オーディオプラグインアプリケーションをシステムに登録できることのメリットはもうひとつ考えられる。オーディオプラグインアプリケーションとしてDAWから接続されるServiceでは、オーディオ処理で必要となるリアルタイム優先度をもつBinderの接続を許容させることができる。realtime Binder IPCが一般に開放されていないのは、一般向けに開放するとすぐにリアルタイムスレッドが枯渇するからだと考えられるが、オーディオプラグインの処理にしか使えないようなIPCに開放することが、絞り込みとしては可能になる。

ただ、ここにどういう要件で絞り込みをかけられるかはまだ明確に見えてこない。

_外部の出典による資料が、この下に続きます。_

(** [PUT /:orderId/status] *)
Definition updateStatusRoute (now : Js.Date) (user : Principal)
    (orderId : string) (status : option string) (staffNotes : option string)
    (db : Db) : Db * Response :=
  if negb (Js.includes ["admin"; "staff"; "manager"] (role user)) then
    (db, Failure 403 "Access denied")
  else
    match status with
    | None => (db, Failure 400 "Invalid status")
    | Some status =>
        if negb (Js.includes validStatuses status) then
          (db, Failure 400 "Invalid status")
        else
          match findByOrderId db orderId with
          | None => (db, Failure 404 "Order not found")
          | Some order =>
              match Order.updateStatus now status order (orders db) with
              | None => (db, Failure 500 "Failed to update order status")
              | Some (order, saved) =>
                  let db := set_orders saved db in
                  let order :=
                    match truthy staffNotes with
                    | Some staffNotes => Order.set_staffNotes staffNotes order
                    | None => order
                    end in
                  let order :=
                    Order.set_assignedStaff (principalId user) order in
                  match Order.save false order (orders db) with
                  | None => (db, Failure 500 "Failed to update order status")
                  | Some (_, saved) =>
                      (set_orders saved db,
                       Success 200 ("Order status updated to " +:+ status))
                  end
              end
          end
    end.

(** [DELETE /:orderId] *)
Definition cancelRoute (userId orderId : string) (db : Db) : Db * Response :=
  match findOwn db orderId userId with
  | None => (db, Failure 404 "Order not found")
  | Some order =>
      if negb (Js.includes ["pending"; "confirmed"] (Order.status order)) then
        (db, Failure 400 "Cannot cancel order in current status")
      else
        let order := Order.set_status "cancelled" order in
        let order := Order.set_paymentStatus "refunded" order in
        match Order.save false order (orders db) with
        | None => (db, Failure 500 "Failed to cancel order")
        | Some (_, saved) =>
            (set_orders saved db, Success 200 "Order cancelled successfully")
        end
  end.

End OrderRoutes.


(** ** Line items of a booking *)

Module BookingLines.

(** The body of [POST /:id/services].  A missing [quantity] is 1. *)
Record ServiceBody := mkServiceBody {
  serviceId : string;
  quantity : option Q;
  scheduledDate : option Js.Date;
  scheduledTime : option string
}.

(** [addServiceToBooking] *)
Definition addServiceToBooking (now : Js.Date) (user : Principal)
    (id : string) (body : ServiceBody) (db : BookingController.Db)
    : BookingController.Db * Response :=
  match BookingController.bookings db !! id with
  | None => (db, Failure 404 "Booking not found")
  | Some booking =>
      if BookingController.denied user booking then
        (db, Failure 403 "Access denied")
      else
        match BookingController.services db !! serviceId body with
        | None => (db, Failure 404 "Service not found or not available")
        | Some service =>
            if negb (Service.isActive service) then
              (db, Failure 404 "Service not found or not available")
            else
              let newService :=
                Booking.mkServiceLine (serviceId body) (Service.name service)
                  (Service.category service) (Service.price service)
                  (default 1%Q (quantity body))
                  (scheduledDate body) (scheduledTime body) "pending" in
              let booking :=
                Booking.set_additionalServices
                  (Booking.additionalServices booking ++ [newService])
                  booking in
              let booking := fst (Booking.calculateTotal booking) in
              match Booking.save false now id booking
                      (BookingController.bookings db) with
              | None => (db, Failure 500 "Failed to add service to booking")
              | Some saved =>
                  (BookingController.set_bookings saved db,
                   Success 200 "Service added to booking")
              end
        end
  end.

(** The body of [POST /:id/food-orders]: the items, with the prices the
    caller states, and the kind of order, when the body states one. *)
Record FoodBody := mkFoodBody {
  items : list Booking.FoodItem;
  orderType : option string
}.

(** [items.reduce((sum, item) => sum + (item.price * item.quantity), 0)] *)
Definition foodAmount (items : list Booking.FoodItem) : Q :=
  fold_left (fun sum item =>
               (sum + Booking.itemPrice item * Booking.itemQuantity item)%Q)
            items 0%Q.

(** [addFoodOrder].  [uuid] is the identifier that [generateUUID] draws. *)
Definition addFoodOrder (now : Js.Date) (uuid : string) (user : Principal)
    (id : string) (body : FoodBody) (db : BookingController.Db)
    : BookingController.Db * Response :=
  match BookingController.bookings db !! id with
  | None => (db, Failure 404 "Booking not found")
  | Some booking =>
      if BookingController.denied user booking then
        (db, Failure 403 "Access denied")
      else
        let totalAmount := foodAmount (items body) in
        let foodOrder :=
          Booking.mkFoodOrder uuid (items body) (orderType body) "ordered"
            totalAmount in
        let booking :=
          Booking.set_foodOrders (Booking.foodOrders booking ++ [foodOrder])
            booking in
        let booking := fst (Booking.calculateTotal booking) in
        match Booking.save false now id booking
                (BookingController.bookings db) with
        | None => (db, Failure 500 "Failed to add food order")
        | Some saved =>
            (BookingController.set_bookings saved db,
             Success 200 "Food order added successfully")
        end
  end.

(** The fields of the body of [PUT /:id] that the controller copies, each
    with the type the schema gives it.  [specialRequests], the one field a
    guest may send, is not represented in the booking. *)
Record UpdateBody := mkUpdateBody {
  status : option string;
  actualCheckIn : option Js.Date;
  actualCheckOut : option Js.Date;
  pricing : option Booking.Pricing
}.

(** [Object.assign(booking, updates)] for the fields a staff member may
    send. *)
Definition assignStaffFields (body : UpdateBody) (booking : Booking.t)
    : Booking.t :=
  Booking.mk (Booking.user booking) (Booking.bookingNumber booking)
    (Booking.room booking)
    (Booking.checkInDate booking) (Booking.checkOutDate booking)
    (Booking.numberOfNights booking) (Booking.selectedPackage booking)
    (Booking.additionalServices booking) (Booking.foodOrders booking)
    (default (Booking.pricing booking) (pricing body))
    (Booking.payment booking)
    (default (Booking.status booking) (status body))
    (match actualCheckIn body with
     | Some d => Some d
     | None => Booking.actualCheckIn booking
     end)
    (match actualCheckOut body with
     | Some d => Some d
     | None => Booking.actualCheckOut booking
     end)
    (Booking.updatedAt booking).

(** [updateBooking] *)
Definition updateBooking (now : Js.Date) (user : Principal) (id : string)
    (body : UpdateBody) (db : BookingController.Db)
    : BookingController.Db * Response :=
  match BookingController.bookings db !! id with
  | None => (db, Failure 404 "Booking not found")
  | Some booking =>
      if BookingController.denied user booking then
        (db, Failure 403 "Access denied")
      else
        let updated :=
          if String.eqb (role user) "user" then
            if negb (String.eqb (Booking.status booking) "confirmed") then
              inl (Failure 400 "Cannot modify booking in current status")
            else inr booking
          else inr (assignStaffFields body booking) in
        match updated with
        | inl refusal => (db, refusal)
        | inr booking =>
            match Booking.save false now id booking
                    (BookingController.bookings db) with
            | None => (db, Failure 500 "Failed to update booking")
            | Some saved =>
                (BookingController.set_bookings saved db,
                 Success 200 "Booking updated successfully")
            end
        end
  end.

End BookingLines.

(** ** The virtual fields of a booking and of a room *)

Module BookingViews.

(** [BookingSchema.virtual('daysUntilCheckIn')] *)
Definition daysUntilCheckIn (today : Js.Date) (b : Booking.t) : Z :=
  let timeDiff := Booking.checkInDate b - today in
  Js.ceil_div timeDiff (1000 * 3600 * 24).

(** [BookingSchema.virtual('currentStatus')] *)
Definition currentStatus (today : Js.Date) (b : Booking.t) : string :=
  let checkIn := Booking.checkInDate b in
  let checkOut := Booking.checkOutDate b in
  if String.eqb (Booking.status b) "cancelled" then "cancelled"
  else if String.eqb (Booking.status b) "checked-out" then "completed"
  else if today <? checkIn then "upcoming"
  else if (today >=? checkIn) && (today <=? checkOut) then "current"
  else if (today >? checkOut) && String.eqb (Booking.status b) "confirmed"
  then "overdue"
  else Booking.status b.

(** [RoomSchema.virtual('bookingStatus')] *)
Definition bookingStatus (r : Room.t) : string :=
  if negb (Room.isAvailable r) then "unavailable"
  else if String.eqb (Room.maintenanceStatus r) "out_of_order"
  then "out_of_order"
  else if String.eqb (Room.maintenanceStatus r) "maintenance_required"
  then "maintenance"
  else "available".

End BookingViews.

(** ** The derived prices of a package *)

Module PackageViews.

(** [PackageSchema.virtual('savings')] *)
Definition savings (p : Package.t) : Q :=
  (Package.price p * (Package.discountPercentage p / 100))%Q.

End PackageViews.

(** ** The booking number *)

Module BookingNumber.

(** [s.slice(-n)]: the last [n] characters. *)
Definition sliceLast (n : nat) (s : string) : string :=
  String.substring (String.length s - n) n s.

(** ['0'] repeated [n] times. *)
Fixpoint zeros (n : nat) : string :=
  match n with
  | O => ""
  | S n' => "0" +:+ zeros n'
  end.

(** [s.padStart(w, '0')] *)
Definition padStart (w : nat) (s : string) : string :=
  zeros (w - String.length s) +:+ s.

(** The value of a decimal digit. *)
Definition digitValue (c : Ascii.ascii) : option Z :=
  let n := Z.of_N (Ascii.N_of_ascii c) in
  if (48 <=? n) && (n <=? 57) then Some (n - 48) else None.

(** The number that the leading decimal digits of [s] spell, after the
    digits read so far. *)
Fixpoint parseDigits (s : string) (acc : option Z) : option Z :=
  match s with
  | "" => acc
  | String c rest =>
      match digitValue c with
      | Some d => parseDigits rest (Some (10 * default 0 acc + d))
      | None => acc
      end
  end.

(** [parseInt(s)] on a string without sign or blank; [None] is [NaN]. *)
Definition parseInt (s : string) : option Z := parseDigits s None.

(** [n.toString()] *)
Definition toString (n : option Z) : string :=
  match n with
  | Some z => pretty z
  | None => "NaN"
  end.

(** The fields of [new Date()] in the time zone of the server. *)
Record LocalDate := mkLocalDate {
  getFullYear : Z;
  getMonth : Z;                      (* 0 for January *)
  getDate : Z
}.

(** [GH${year}${month}${day}] *)
Definition dayPrefix (date : LocalDate) : string :=
  let year := sliceLast 2 (pretty (getFullYear date)) in
  let month := padStart 2 (pretty (getMonth date + 1)) in
  let day := padStart 2 (pretty (getDate date)) in
  "GH" +:+ year +:+ month +:+ day.

(** The greater of two booking numbers in the order of the sort. *)
Definition later (a b : string) : string :=
  if String.ltb a b then b else a.

(** [findOne({ bookingNumber: /^prefix/ }).sort({ bookingNumber: -1 })]
    over the booking numbers on file. *)
Fixpoint lastBooking (prefix : string) (numbers : list string)
    : option string :=
  match numbers with
  | [] => None
  | number :: rest =>
      if String.prefix prefix number then
        match lastBooking prefix rest with
        | Some other => Some (later number other)
        | None => Some number
        end
      else lastBooking prefix rest
  end.

(** The number that the [pre('save')] hook gives to a new booking. *)
Definition generate (date : LocalDate) (numbers : list string) : string :=
  let prefix := dayPrefix date in
  let sequence :=
    match lastBooking prefix numbers with
    | Some last =>
        match parseInt (sliceLast 3 last) with
        | Some lastSequence => Some (lastSequence + 1)
        | None => None
        end
    | None => Some 1
    end in
  prefix +:+ padStart 3 (toString sequence).

End BookingNumber.

(** ** Authorization middleware *)

(** What a middleware does with a request: hand it on, or answer. *)
Inductive Middleware :=
| Next
| Reject (code : Z) (error : string).

Module Auth.

(** The names that every object inherits from [Object.prototype]: looking
    one of them up in [roleHierarchy] gives a function or an object, which
    no comparison with a number accepts. *)
Definition inherited : list string :=
  ["constructor"; "__defineGetter__"; "__defineSetter__"; "hasOwnProperty";
   "__lookupGetter__"; "__lookupSetter__"; "isPrototypeOf";
   "propertyIsEnumerable"; "toString"; "valueOf"; "__proto__";
   "toLocaleString"].

(** [roleHierarchy[role] || 0]; [None] when the value is not a number. *)
Definition level (role : string) : option Z :=
  if Js.includes inherited role then None
  else if String.eqb role "user" then Some 1
  else if String.eqb role "staff" then Some 2
  else if String.eqb role "manager" then Some 3
  else if String.eqb role "admin" then Some 4
  else if String.eqb role "ceo" then Some 5
  else Some 0.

AUv3の場合は、おそらくDSP処理もAudioUnit Extensionの拡張点としてAUの関数をオーバーライドすることで呼び出せるようにすることで、DAWのコードで直接IPCを呼び出させるのではなくAudioUnit FrameworkからDSP部分をリアルタイム優先度でIPCできるように実装したのだと考えられる。

AAPのようなオーディオプラグインの場合、リアルタイム優先度で呼び出されるべきはprocess()関数のみなので、この関数を含むServiceクラスが存在すればよいことになる。この関数が直接プラグイン開発者(あるいはプラグインフォーマット開発者)に開示される必要はない。あくまでフレームワークの一部として存在すればよいことになる。

ただ、従来のAndroid System上に存在しているリアルタイム優先度のサポートされたアプリケーションとは異なり、この仕組ではクライアント側だけでなくサービス側もユーザー実装が動作することになる。その中でどれだけ停止時間を含むコードが動作するかが未知数になるという事態は、Googleとしては避けたいところだろう。なので、この仕組み上で動作するAIDLでは最大実行時間に制約を設ける(そしてシステム上のデバッグ設定でデバッグアプリケーションについてはこの制約を無効化できる)といった対策が必要になるかもしれない。

オーディオプラグイン機構を「AudioBus相当」から「AUv3相当」にするために

これらの変更は、もちろんアプリケーションレベルでは不可能であり、Androidシステム(AOSP)に手を加えなければ実現しない。だからこれはだいぶ大掛かりなアイディアだ。とはいえ、AAP単独でできることにはこの辺に限界があって、現状ではiOSの世界でいうところのAudioBusのレベルでとどまっているということになる。ここから先に進むにはAOSPに手を出すしかなさそうだ。

もっとも、AAPは現時点でAudioBusのレベルに辿り着いているわけではない。GUI拡張を断片的にでも実装したことで、Android上のオーディオプラグインフォーマットとしては他の追随しない世界まで辿り着いたと思っているけど、まだ多くの部分が未完成だし、この領域に手を出す前にやることがある。それでも、ある程度の成果が出てきたら、次にやるべきことと、そのためのアプローチが見えてきたと思う。